(Saved entries)
____

(* ===== verification/Providers.v ===== *)
(** * Provider adapters and egress (services/tee-sim/src/providers.ts)

    [complete] returns the outcome together with the list of HTTP requests that
    left the enclave.  [fetch] (what the network answers), [parse_url] (the WHATWG
    parser) and the elapsed milliseconds are inputs; everything else is the code. *)

From S2P Require Import Prelude JsNum Utf8 Json Unicode Canonical Types Crypto Policy Authorize Pricing.
Local Open Scope Z_scope.

Inductive classification : Type :=
| auth_failed | rate_limited | server_error | timeout | egress_denied
| redirect_refused | malformed_response | unpriced_model.
#[export] Instance classification_eq_dec : EqDecision classification.
Proof. solve_decision. Defined.

Record ProviderResponse : Type := {
  rs_content : string;
  rs_inputTokens : Z;
  rs_outputTokens : Z;
  rs_estimatedCostMicroUsd : jsnum;
  rs_pricingTableDigest : string;
  rs_upstreamRequestHash : string;
  rs_upstreamResponseHash : string;
  rs_httpStatus : Z;
  rs_latencyMs : Z;
}.

Record ProviderFailure : Type := {
  pf_httpStatus : Z;
  pf_latencyMs : Z;
  pf_classification : classification;
  pf_upstreamOutcomeUnknown : bool;
  pf_assumedSpendMicroUsd : option jsnum;
}.

Inductive ProviderOutcome : Type :=
| POk (r : ProviderResponse)
| PFail (f : ProviderFailure).

(** ** The network *)
Record http_call : Type := { hc_url : string; hc_headers : list (string * string); hc_body : string }.
Inductive fetch_result : Type :=
| FetchThrows (aborted : bool)
| FetchResponse (status : Z) (json : option jsval).   (* [None]: [res.json()] rejects *)

Class Url := {
  (** protocol, hostname and port of [new URL(url)]; [None] when it throws *)
  parse_url : string -> option (string * string * string);
}.

Definition default_allowlist : list string := ["api.openai.com:443"; "api.anthropic.com:443"].

(** [CTN_EGRESS_ALLOWLIST.split(",").map(trim).filter(Boolean)] *)
Definition allowlist (env : string) : list string :=
  default_allowlist ++
  List.filter (fun s => negb (str_empty s))
    (List.map (fun w => encode (trim w)) (split_on 44 (points env))).

Section egress.
Context `{W : Url}.
Definition egress_target (url : string) : option string :=
  match parse_url url with
  | None => None
  | Some (protocol, hostname, port) =>
      let port := if str_empty port then (if String.eqb protocol "https:" then "443" else "80") else port in
      Some (str_app [hostname; ":"; port])
  end.
(** [false] is the thrown [EgressDeniedError]. *)
Definition assertEgressAllowed (env url : string) : bool :=
  match egress_target url with
  | None => false
  | Some target => bool_decide (target ∈ allowlist env)
  end.
End egress.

____

§ PROBLEM TO SOLVE: Go through the data above and return each line containing the string "network".

§ ANSWER TO THIS PROBLEM:
    left the enclave.  [fetch] (what the network answers), [parse_url] (the WHATWG
(** ** The network *)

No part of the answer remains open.